- PROBLEM: Find the line containing "zoom := 9; bounds" in the records below. Copy exactly that line and each one after it, ending at the line containing "Definition no_init_opts : InitOpts", and nothing more.

- Items from a dataset:
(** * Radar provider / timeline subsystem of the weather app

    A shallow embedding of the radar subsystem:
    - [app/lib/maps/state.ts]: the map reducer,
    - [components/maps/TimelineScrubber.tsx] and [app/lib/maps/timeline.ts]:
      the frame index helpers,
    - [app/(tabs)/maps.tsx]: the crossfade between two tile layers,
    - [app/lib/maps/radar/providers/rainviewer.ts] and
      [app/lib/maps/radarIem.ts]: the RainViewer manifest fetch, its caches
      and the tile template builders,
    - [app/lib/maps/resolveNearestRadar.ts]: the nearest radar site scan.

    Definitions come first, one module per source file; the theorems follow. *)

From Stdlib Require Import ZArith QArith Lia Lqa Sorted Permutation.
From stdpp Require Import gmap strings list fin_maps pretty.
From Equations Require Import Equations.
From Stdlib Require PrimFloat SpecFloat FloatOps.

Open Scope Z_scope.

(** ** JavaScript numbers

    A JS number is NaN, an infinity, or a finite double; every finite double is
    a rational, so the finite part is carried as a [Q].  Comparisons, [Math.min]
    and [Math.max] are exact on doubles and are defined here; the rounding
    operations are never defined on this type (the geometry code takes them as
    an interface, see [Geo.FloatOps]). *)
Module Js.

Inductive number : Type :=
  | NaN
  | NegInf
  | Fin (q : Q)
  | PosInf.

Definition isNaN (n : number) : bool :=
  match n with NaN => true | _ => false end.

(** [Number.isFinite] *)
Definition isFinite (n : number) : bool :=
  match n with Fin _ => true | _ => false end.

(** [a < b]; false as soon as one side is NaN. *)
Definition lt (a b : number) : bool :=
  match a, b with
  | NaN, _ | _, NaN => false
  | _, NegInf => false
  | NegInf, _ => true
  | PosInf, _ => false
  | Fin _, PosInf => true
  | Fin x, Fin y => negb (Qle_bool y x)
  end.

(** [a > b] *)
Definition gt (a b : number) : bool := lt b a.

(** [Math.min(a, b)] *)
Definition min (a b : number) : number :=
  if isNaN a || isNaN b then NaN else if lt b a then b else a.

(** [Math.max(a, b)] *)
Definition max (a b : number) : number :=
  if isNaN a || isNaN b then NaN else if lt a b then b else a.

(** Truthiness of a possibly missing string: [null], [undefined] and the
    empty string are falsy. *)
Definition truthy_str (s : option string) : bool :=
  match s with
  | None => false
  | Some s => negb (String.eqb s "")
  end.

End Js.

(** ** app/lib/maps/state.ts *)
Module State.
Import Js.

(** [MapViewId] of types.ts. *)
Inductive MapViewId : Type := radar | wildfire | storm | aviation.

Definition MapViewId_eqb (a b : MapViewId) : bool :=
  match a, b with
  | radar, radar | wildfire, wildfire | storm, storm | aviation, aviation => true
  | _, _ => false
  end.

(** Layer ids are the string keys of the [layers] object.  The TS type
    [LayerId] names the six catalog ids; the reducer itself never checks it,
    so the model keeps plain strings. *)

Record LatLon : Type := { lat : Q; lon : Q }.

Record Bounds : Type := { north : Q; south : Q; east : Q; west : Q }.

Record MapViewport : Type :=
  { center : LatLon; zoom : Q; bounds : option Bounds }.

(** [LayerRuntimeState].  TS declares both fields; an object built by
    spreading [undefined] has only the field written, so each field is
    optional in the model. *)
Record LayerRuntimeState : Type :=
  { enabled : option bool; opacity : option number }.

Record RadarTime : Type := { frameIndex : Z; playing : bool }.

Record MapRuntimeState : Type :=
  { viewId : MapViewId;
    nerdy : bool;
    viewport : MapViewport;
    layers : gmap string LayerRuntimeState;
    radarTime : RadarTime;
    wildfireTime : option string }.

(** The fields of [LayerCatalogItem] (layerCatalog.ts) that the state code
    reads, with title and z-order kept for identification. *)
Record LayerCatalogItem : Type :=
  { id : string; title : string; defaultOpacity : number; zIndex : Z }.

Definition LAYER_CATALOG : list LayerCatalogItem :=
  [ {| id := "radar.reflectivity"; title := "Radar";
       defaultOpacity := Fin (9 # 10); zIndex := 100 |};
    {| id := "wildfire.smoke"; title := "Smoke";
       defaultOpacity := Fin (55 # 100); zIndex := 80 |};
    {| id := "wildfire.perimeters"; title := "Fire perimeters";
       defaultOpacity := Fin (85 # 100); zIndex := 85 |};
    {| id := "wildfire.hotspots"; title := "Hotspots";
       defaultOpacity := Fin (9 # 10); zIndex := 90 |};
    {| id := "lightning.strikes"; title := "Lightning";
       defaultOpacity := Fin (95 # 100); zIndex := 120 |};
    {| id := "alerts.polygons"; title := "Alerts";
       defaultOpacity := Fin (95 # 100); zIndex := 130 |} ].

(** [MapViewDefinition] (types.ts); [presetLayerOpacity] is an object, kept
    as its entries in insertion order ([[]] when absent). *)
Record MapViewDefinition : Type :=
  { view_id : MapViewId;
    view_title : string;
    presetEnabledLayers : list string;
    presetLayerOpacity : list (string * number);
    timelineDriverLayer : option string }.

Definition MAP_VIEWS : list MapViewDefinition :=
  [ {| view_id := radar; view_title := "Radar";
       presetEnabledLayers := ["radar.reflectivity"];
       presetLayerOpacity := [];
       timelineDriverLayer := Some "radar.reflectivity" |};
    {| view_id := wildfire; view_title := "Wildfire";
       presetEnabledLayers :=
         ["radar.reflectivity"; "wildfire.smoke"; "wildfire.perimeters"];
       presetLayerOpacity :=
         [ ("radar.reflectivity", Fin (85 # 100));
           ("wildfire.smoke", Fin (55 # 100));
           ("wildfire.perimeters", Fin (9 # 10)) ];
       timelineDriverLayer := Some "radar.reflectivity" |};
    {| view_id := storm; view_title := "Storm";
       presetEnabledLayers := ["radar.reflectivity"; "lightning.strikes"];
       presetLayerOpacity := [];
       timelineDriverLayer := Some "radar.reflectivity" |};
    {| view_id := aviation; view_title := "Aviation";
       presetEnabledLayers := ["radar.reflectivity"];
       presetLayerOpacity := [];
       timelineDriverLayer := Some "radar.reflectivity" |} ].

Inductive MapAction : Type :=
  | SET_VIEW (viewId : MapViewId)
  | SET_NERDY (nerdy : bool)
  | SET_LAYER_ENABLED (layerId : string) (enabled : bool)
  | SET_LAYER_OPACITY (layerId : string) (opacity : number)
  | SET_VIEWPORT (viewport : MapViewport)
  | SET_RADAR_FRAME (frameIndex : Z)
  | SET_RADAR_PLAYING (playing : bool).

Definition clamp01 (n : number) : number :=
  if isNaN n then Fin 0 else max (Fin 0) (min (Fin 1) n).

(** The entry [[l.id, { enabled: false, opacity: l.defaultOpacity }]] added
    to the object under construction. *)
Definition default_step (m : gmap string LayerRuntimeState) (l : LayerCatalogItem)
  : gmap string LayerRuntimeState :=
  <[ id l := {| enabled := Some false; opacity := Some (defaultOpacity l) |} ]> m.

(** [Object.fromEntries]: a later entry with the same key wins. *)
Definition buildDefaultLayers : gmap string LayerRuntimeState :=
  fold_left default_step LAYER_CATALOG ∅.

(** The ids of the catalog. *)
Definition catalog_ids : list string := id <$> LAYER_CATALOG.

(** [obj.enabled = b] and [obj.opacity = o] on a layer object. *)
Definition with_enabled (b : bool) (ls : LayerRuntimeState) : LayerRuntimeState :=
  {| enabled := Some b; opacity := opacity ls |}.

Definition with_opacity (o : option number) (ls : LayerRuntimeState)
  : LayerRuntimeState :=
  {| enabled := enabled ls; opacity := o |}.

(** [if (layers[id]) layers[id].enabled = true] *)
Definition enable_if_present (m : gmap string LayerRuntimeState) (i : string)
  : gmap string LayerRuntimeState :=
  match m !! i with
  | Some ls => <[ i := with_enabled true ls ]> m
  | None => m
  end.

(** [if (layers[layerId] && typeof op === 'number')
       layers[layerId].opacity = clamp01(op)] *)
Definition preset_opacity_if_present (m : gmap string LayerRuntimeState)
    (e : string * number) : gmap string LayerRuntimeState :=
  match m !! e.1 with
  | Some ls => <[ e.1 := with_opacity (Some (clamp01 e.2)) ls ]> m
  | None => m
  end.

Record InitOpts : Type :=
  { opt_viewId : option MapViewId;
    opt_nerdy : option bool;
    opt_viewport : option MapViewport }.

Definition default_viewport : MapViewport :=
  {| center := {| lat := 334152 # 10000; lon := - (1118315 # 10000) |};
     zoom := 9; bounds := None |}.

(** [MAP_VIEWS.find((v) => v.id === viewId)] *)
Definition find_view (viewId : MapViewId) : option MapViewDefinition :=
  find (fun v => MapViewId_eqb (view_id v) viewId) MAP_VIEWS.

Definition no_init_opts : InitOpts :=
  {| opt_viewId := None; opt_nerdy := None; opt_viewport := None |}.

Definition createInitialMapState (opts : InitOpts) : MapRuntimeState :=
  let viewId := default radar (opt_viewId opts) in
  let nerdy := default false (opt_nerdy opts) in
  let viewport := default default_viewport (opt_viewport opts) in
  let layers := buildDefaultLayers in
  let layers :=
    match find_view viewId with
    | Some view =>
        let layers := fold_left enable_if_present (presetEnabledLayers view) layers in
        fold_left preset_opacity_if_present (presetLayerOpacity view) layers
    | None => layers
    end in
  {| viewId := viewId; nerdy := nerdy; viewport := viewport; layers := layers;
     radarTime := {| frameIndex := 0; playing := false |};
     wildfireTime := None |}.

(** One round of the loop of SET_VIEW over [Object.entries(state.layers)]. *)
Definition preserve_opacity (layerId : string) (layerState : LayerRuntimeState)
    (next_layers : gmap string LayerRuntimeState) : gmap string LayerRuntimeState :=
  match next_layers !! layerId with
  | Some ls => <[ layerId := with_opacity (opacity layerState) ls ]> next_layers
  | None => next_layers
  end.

- ANSWER:
     zoom := 9; bounds := None |}.

(** [MAP_VIEWS.find((v) => v.id === viewId)] *)
Definition find_view (viewId : MapViewId) : option MapViewDefinition :=
  find (fun v => MapViewId_eqb (view_id v) viewId) MAP_VIEWS.

Definition no_init_opts : InitOpts :=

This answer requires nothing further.